Mr. Justice Story, in the first section of his work on Partnership, says: "Every partner is an agent of the partnership, and his rights, powers, duties, and obligations are in many respects governed by the same rules and principles as those of an agent. A partner indeed virtually embraces the character both of a principal and of an agent. So far as he acts for himself and his own interest in the common concerns of the partnership he may properly be deemed a principal, and so far as he acts for his partners he may as properly be deemed an agent." The case of Carr v. Hertz, 54 N. J. Eq. 127. 33 Atl. 194, afiirmed 54 N. J. Eq. 700, 37 Atl. 1117, exemplifies another phase of the theory. There one member of a firm executed a chattel mortgage to secure a firm debt. The other party did not join. He dissented therefrom, and so notified the chattel mortgagee. The chattel mortgage was declared to be void on the ground that the agency of the one partner to act for the firm had been revoked, and that the mortgagee had notice of it. The application of this rule to the facts in this case leaves my mind in some doubt as to whether the agreement set out in the bili itself amounts to a partnership agreement, or whether the long course of dealing between the complainant and Horace E. Hooper would justify the inference that they considered that some sort of a partnership existed between them. The feature which is inconspicuous is the fact of agency, which is put forward so prominently in the cases above cited. So far as I am able to observe there was never any transaction of real importance carried on in relation to the joint business which was not discussed and passed upon by the two principal parties in person. I find no transaction of any consequence that was carried through by either Mr. Jackson or Mr. Hooper alone.

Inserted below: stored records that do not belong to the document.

(** * TECS: Total Energy Control System (src/lib/tecs/TECS.cpp)

    A shallow embedding of the fixed-wing longitudinal controller and the
    properties its specification states about it.

    Numbers.  The controller computes on single-precision floats.  They are
    modelled here as rationals extended with the IEEE special values
    ([PInf], [NInf], [NaN]): arithmetic on finite values is exact (rounding
    and overflow are abstracted away, and there is a single zero, which
    behaves like +0), while the special values follow IEEE-754: a finite
    non-zero value divided by zero is an infinity, 0/0 and inf-inf are NaN,
    NaN propagates through arithmetic and every ordered comparison with NaN
    is false. *)

From Stdlib Require Import QArith Qabs Lqa ZArith Lia Bool.

(** ** Extended rationals *)

Inductive float : Type :=
| Fin (q : Q)
| PInf
| NInf
| NaN.

Declare Scope fl_scope.
Delimit Scope fl_scope with F.
Bind Scope fl_scope with float.

Module Fl.

Definition sgn (q : Q) : comparison := (q ?= 0)%Q.

(** The infinity carrying the sign [c]; a zero sign has no infinity. *)
Definition inf_of (c : comparison) : float :=
  match c with Gt => PInf | Lt => NInf | Eq => NaN end.

Definition flip (c : comparison) : comparison := CompOpp c.

Definition neg (a : float) : float :=
  match a with
  | Fin q => Fin (- q)
  | PInf => NInf
  | NInf => PInf
  | NaN => NaN
  end.

Definition add (a b : float) : float :=
  match a, b with
  | NaN, _ | _, NaN => NaN
  | Fin x, Fin y => Fin (x + y)
  | PInf, NInf | NInf, PInf => NaN
  | PInf, _ | _, PInf => PInf
  | NInf, _ | _, NInf => NInf
  end.

Definition sub (a b : float) : float := add a (neg b).

Definition mul (a b : float) : float :=
  match a, b with
  | NaN, _ | _, NaN => NaN
  | Fin x, Fin y => Fin (x * y)
  | Fin x, PInf | PInf, Fin x => inf_of (sgn x)
  | Fin x, NInf | NInf, Fin x => inf_of (flip (sgn x))
  | PInf, PInf | NInf, NInf => PInf
  | PInf, NInf | NInf, PInf => NInf
  end.

(** Division.  The zero divisor is +0: [x / 0] is the infinity of the sign
    of [x], and [0 / 0] is NaN. *)
Definition div (a b : float) : float :=
  match a, b with
  | NaN, _ | _, NaN => NaN
  | Fin x, Fin y =>
      match sgn y with
      | Eq => inf_of (sgn x)
      | _ => Fin (x / y)
      end
  | Fin _, (PInf | NInf) => Fin 0
  | PInf, Fin y => match sgn y with Lt => NInf | _ => PInf end
  | NInf, Fin y => match sgn y with Lt => PInf | _ => NInf end
  | (PInf | NInf), (PInf | NInf) => NaN
  end.

(** [a < b]; false as soon as one side is NaN. *)
Definition ltb (a b : float) : bool :=
  match a, b with
  | NaN, _ | _, NaN => false
  | Fin x, Fin y => match (x ?= y)%Q with Lt => true | _ => false end
  | NInf, (Fin _ | PInf) => true
  | Fin _, PInf => true
  | _, _ => false
  end.

(** [a <= b]; false as soon as one side is NaN. *)
Definition leb (a b : float) : bool :=
  match a, b with
  | NaN, _ | _, NaN => false
  | Fin x, Fin y => match (x ?= y)%Q with Gt => false | _ => true end
  | NInf, _ => true
  | _, PInf => true
  | _, _ => false
  end.

Definition gtb (a b : float) : bool := ltb b a.
Definition geb (a b : float) : bool := leb b a.

(** PX4_ISFINITE *)
Definition isfinite (a : float) : bool :=
  match a with Fin _ => true | _ => false end.

Definition isnan (a : float) : bool :=
  match a with NaN => true | _ => false end.

(** fabsf *)
Definition fabsf (a : float) : float :=
  match a with
  | Fin q => Fin (Qabs q)
  | PInf | NInf => PInf
  | NaN => NaN
  end.

(** fmaxf / fmax of the C library: a NaN argument is ignored. *)
Definition fmaxf (a b : float) : float :=
  match a, b with
  | NaN, _ => b
  | _, NaN => a
  | _, _ => if ltb a b then b else a
  end.

(** Conversion of an unsigned 64-bit integer. *)
Definition of_uint64 (n : Z) : float := Fin (inject_Z n).

(** Equality of values (rationals are compared up to [Qeq]). *)
Definition feq (a b : float) : Prop :=
  match a, b with
  | Fin x, Fin y => (x == y)%Q
  | PInf, PInf | NInf, NInf | NaN, NaN => True
  | _, _ => False
  end.

Definition le (a b : float) : Prop := leb a b = true.
Definition lt (a b : float) : Prop := ltb a b = true.
Definition finite (a : float) : Prop := isfinite a = true.

End Fl.

Notation "- a" := (Fl.neg a) : fl_scope.
Infix "+" := Fl.add : fl_scope.
Infix "-" := Fl.sub : fl_scope.
Infix "*" := Fl.mul : fl_scope.
Infix "/" := Fl.div : fl_scope.
Infix "<?" := Fl.ltb : fl_scope.
Infix "<=?" := Fl.leb : fl_scope.
Infix ">?" := Fl.gtb : fl_scope.
Infix ">=?" := Fl.geb : fl_scope.
Infix "<=" := Fl.le : fl_scope.
Infix "<" := Fl.lt : fl_scope.
Infix "==" := Fl.feq : fl_scope.
Notation "a <= b <= c" := (Fl.le a b /\ Fl.le b c) : fl_scope.

Arguments Fin q%_Q.

Local Open Scope fl_scope.

(** ** Library pieces used by TECS.cpp *)

(** Modelled from the spec: [FLT_EPSILON], the single-precision machine
    epsilon of <float.h> that the spec's division guards refer to: 2^-23. *)
Definition FLT_EPSILON : float := Fin (1 # 8388608).

(** Modelled from the spec: [CONSTANTS_ONE_G] of lib/geo, the spec's [g]
    (standard gravity, m/s^2). *)
Definition CONSTANTS_ONE_G : float := Fin (980665 # 100000).

(** Modelled from the spec: [DT_DEFAULT] of TECS.hpp, 0.02 s. *)
Definition DT_DEFAULT : float := Fin (2 # 100).

(** Modelled from the spec: [kTASErrorPercentage] of TECS.hpp, default 0.1. *)
Definition kTASErrorPercentage : float := Fin (1 # 10).

Definition DT_MIN : float := Fin (1 # 1000).
Definition DT_MAX : float := Fin 1.

Module math.

(** Modelled from the spec: [math::max] of lib/mathlib, the spec's max,
    written with one comparison: [(a > b) ? a : b]. *)
Definition max (a b : float) : float := if a >? b then a else b.

(** Modelled from the spec: [math::min] of lib/mathlib: [(a < b) ? a : b]. *)
Definition min (a b : float) : float := if a <? b then a else b.
Lemma loaded_once_trans (w1 w2 w3 : world scalar) :
  loaded_once w1 w2 -> loaded_once w2 w3 -> loaded_once w1 w3.
Proof.
  intros (ls1 & Hb1 & H1) (ls2 & Hb2 & H2).
  exists (ls1 ++ ls2). rewrite Hb2, Hb1, app_assoc. split; [reflexivity|].
  intros x. cbv zeta. rewrite count_layers_app.
  destruct (H1 x) as (H1a & H1b & H1c). destruct (H2 x) as (H2a & H2b & H2c).
  cbv zeta in *.
  assert (Hex : count_layers (loads_constant x) ls1 = 1%nat ->
                count_layers (loads_constant x) ls2 = 0%nat)
    by (intros Hc; apply H2a, H1c; auto).
  repeat split.
  - intros Hx. rewrite (H1a Hx), H2a; [reflexivity|]. apply H1c. auto.
  - destruct (count_layers (loads_constant x) ls1) as [|[|c]]; [lia| |lia].
    rewrite Hex by reflexivity. lia.
  - intros Hx. apply H2c in Hx as [Hx|Hx].
    + apply H1c in Hx as [Hx|Hx]; [auto|].
      right. rewrite Hx, Hex by exact Hx. reflexivity.
    + destruct (decide (x ∈ constants_loaded (graph w1))) as [Hin|Hnin]; [auto|].
      right. destruct (count_layers (loads_constant x) ls1) as [|[|c]] eqn:Hc1;
        [lia | | lia].
      rewrite Hex in Hx by reflexivity. discriminate.
  - intros [Hx|Hx].
    + apply H2c. left. apply H1c. auto.
    + destruct (count_layers (loads_constant x) ls1) as [|[|c]] eqn:Hc1.
      * apply H2c. right. lia.
      * apply H2c. left. apply H1c. auto.
      * lia.
Qed.

(** A layer other than a load-constant layer. *)
Lemma loaded_once_add_layer (k : string) kw (w : world scalar) :
  k <> "add_load_constant_nd" ->
  loaded_once w (World (builder w ++ [Layer k kw]) (graph w)).
Proof.
  intros Hk. exists [Layer k kw]. split; [reflexivity|].
  intros x. cbv zeta.
  assert (Hc : count_layers (loads_constant x) [Layer k kw] = 0%nat).
  { unfold count_layers, loads_constant, is_method. simpl.
    apply String.eqb_neq in Hk. rewrite Hk. reflexivity. }
  rewrite Hc. simpl. repeat split; auto. intros [Hx|Hx]; [exact Hx | discriminate].
Qed.

(** The guarded load that Concat and Gather share: test the set, load,
    record. *)
Lemma loaded_once_guarded_load (x load_name : string)
    (tensor : option (ndarray scalar)) :
  keeps loaded_once
    (let* loaded := in_constants_loaded x in
     match tensor with
     | Some val =>
         if loaded then ret tt
         else
           add_load_constant_nd load_name x (VArray val) (load_constant_shape val);;
           constants_loaded_add x
     | None => ret tt
     end).
Proof.
  intros w. unfold bind, in_constants_loaded.
  destruct tensor as [val|]; [|apply loaded_once_refl].
  case_bool_decide as Hx; [apply loaded_once_refl|].
  simpl. eexists. split; [reflexivity|].
  intros y. cbv zeta. unfold count_layers, loads_constant, is_method, kwarg. simpl.
  rewrite elem_of_union, elem_of_singleton.
  destruct (String.eqb_spec x y) as [->|Hne]; simpl.
  - repeat split; auto; tauto.
  - repeat split; auto.
    + intros [Hy|Hy]; [congruence | auto].
    + intros [Hy|Hy]; [auto | discriminate].
Qed.

(** The same, followed by the rest of the converter. *)
Lemma loaded_once_guarded_load_then {B} (x load_name : string)
    (tensor : option (ndarray scalar)) (rest : unit -> M scalar B) :
  (forall a, keeps loaded_once (rest a)) ->
  keeps loaded_once
    (let* loaded := in_constants_loaded x in
     bind
       match tensor with
       | Some val =>
           if loaded then ret tt
           else
             add_load_constant_nd load_name x (VArray val) (load_constant_shape val);;
             constants_loaded_add x
       | None => ret tt
       end
       rest).
Proof.
  intros Hrest w.
  exact (keeps_bind _ loaded_once_trans _ rest
           (loaded_once_guarded_load x load_name tensor) Hrest w).
Qed.

Ltac keeps_loaded_once_step :=
  match goal with
  | |- keeps loaded_once (bind (in_constants_loaded _) _) =>
      first [ apply loaded_once_guarded_load
            | apply loaded_once_guarded_load_then; intros ? ]
  | |- keeps loaded_once (bind _ _) =>
      apply (keeps_bind _ loaded_once_trans); [|intros ?]
  | |- keeps loaded_once (for_each _ _ _) =>
      apply (keeps_for_each _ loaded_once_refl loaded_once_trans); intros ? ?
  | |- keeps loaded_once (add_layer _ _) =>
      intros ?; apply loaded_once_add_layer; discriminate
  | |- keeps loaded_once _ =>
      apply (keeps_pure _ loaded_once_refl); solve [pure_auto]
  end.

(** Concat and Gather materialize each constant at most once: they emit
    no load-constant layer for a name already recorded in
    [graph.constants_loaded], at most one for any other name, and record
    exactly the names they load. *)
Lemma convert_concat_loaded_once (node : Node scalar) :
  keeps loaded_once (_convert_concat node).
Proof. unfold _convert_concat. repeat keeps_loaded_once_step. Qed.

Lemma convert_gather_loaded_once (node : Node scalar) :
  keeps loaded_once (_convert_gather node).
Proof. unfold _convert_gather. repeat keeps_loaded_once_step. Qed.

Lemma loaded_once_emitted {A} (m : M scalar A) (w : world scalar) (x : string) :
  loaded_once w (final (m w)) ->
  let loads := count_layers (loads_constant x) (emitted m w) in
  (x ∈ constants_loaded (graph w) -> loads = 0%nat)
  /\ (loads <= 1)%nat
  /\ (x ∈ constants_loaded (graph (final (m w)))
      <-> x ∈ constants_loaded (graph w) \/ loads = 1%nat).
Proof.
  intros (ls & Hb & Hx). unfold emitted. rewrite Hb, drop_app_length. apply Hx.
Qed.

Lemma registry_concat_gather :
  REGISTRY !! "Concat" = Some _convert_concat
  /\ REGISTRY !! "Gather" = Some _convert_gather.
Proof. split; reflexivity. Qed.

(** X4. A pass over Concat and Gather nodes, in any number and order, emits at
    most one load-constant layer for any tensor name, and none for a name
    that was recorded as loaded before the pass. *)
Theorem concat_gather_pass_loads_once (nodes : list (Node scalar))
    (w : world scalar) (x : string) :
  Forall (fun node => op_type node = "Concat" \/ op_type node = "Gather") nodes ->
  let loads :=
    count_layers (loads_constant x) (emitted (convert_nodes _convert_relu nodes) w) in
  (loads <= 1)%nat /\ (x ∈ constants_loaded (graph w) -> loads = 0%nat).
Proof.
  intros Hops.
  assert (Hpass : keeps loaded_once (convert_nodes _convert_relu nodes)).
  { unfold convert_nodes. generalize tt.
    induction Hops as [|node nodes Hop _ IH]; intros u; simpl.
    - intros w'. apply loaded_once_refl.
    - apply (keeps_bind _ loaded_once_trans); [|intros u'; apply IH].
      unfold _convert_node_nd, _get_node_converter_fn.
      destruct registry_concat_gather as [Hc Hg].
      pose proof (convert_concat_loaded_once node) as Hkc.
      pose proof (convert_gather_loaded_once node) as Hkg.
      destruct Hop as [Hop|Hop]; rewrite Hop; [rewrite Hc | rewrite Hg];
        rewrite bind_ret_l; assumption. }
  destruct (loaded_once_emitted _ w x (Hpass w)) as (H0 & H1 & _).
  split; assumption.
Qed.

Lemma range_0_len {A} (l : list A) : range 0 (len l) = Z.of_nat <$> seq 0 (length l).
Proof.
  unfold range, len, seqZ. rewrite Z.sub_0_r, Nat2Z.id.
  apply list_fmap_ext. intros _ i _. lia.
Qed.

This rather leads me to the view that the series of transactions set out in the bill were not strict partnership affairs but belonged to that class of transactions which are known by the name of "joint adventures." There is a class of cases which relate to persons who embark in such undertakings but who do not enter upon the prosecution of their business as partners strictly. The case of Ross v. Stevens (1888) 45 N. J. Eq. 231, 11 Atl. 114, 13 Atl. 225, 19 Atl. 622, is an example. That case dealt with a real estate transaction in which the evidence of the relation of the parties was contained in a letter written by one to the other in which the writer said, "It is hereby distinctly understood and agreed that this purchase is a joint transaction involving you equally with me," and in another letter states that they are to share equally in any profit or loss resulting from the transaction. Vice Chancellor Van Fleet held that the arrangement was not a partnership, but a joint venture, and his judgment was affirmed on appeal. The report is meager; but it is sufficient to differentiate a joint adventure from a partnership, and to indicate the full jurisdiction of a court of equity over that class of cases. In Warwick v. Stockton (1896) 55 N. J. Eq. 61, 36 Atl. 488, Vice Chancellor Pitney dealt squarely with the question. There an inventor sold to a manufacturer the exclusive right to manufacture and sell certain inventions; the manufacturer to furnish all the capital for the enterprise and to pay the inventor half the profits and a salary for his services. The Vice Chancellor says by way of distinguishing the case from Wild v. Davenport, supra: "There is no provision, expressed or implied, that the complainant (the inventor) should have the usual power of a partner as agent of the firm to bind the partnership and to take part in the details of the management of the business, nor is there anything in the agreement to indicate that he was to become liable for any shareof the losses if the business was unsuccessful. * * * These features show that the relations were not those of partners, but of a mere common interest in a joint adventure." He declined to appoint a receiver to wind up the business, but held the bill for an accounting.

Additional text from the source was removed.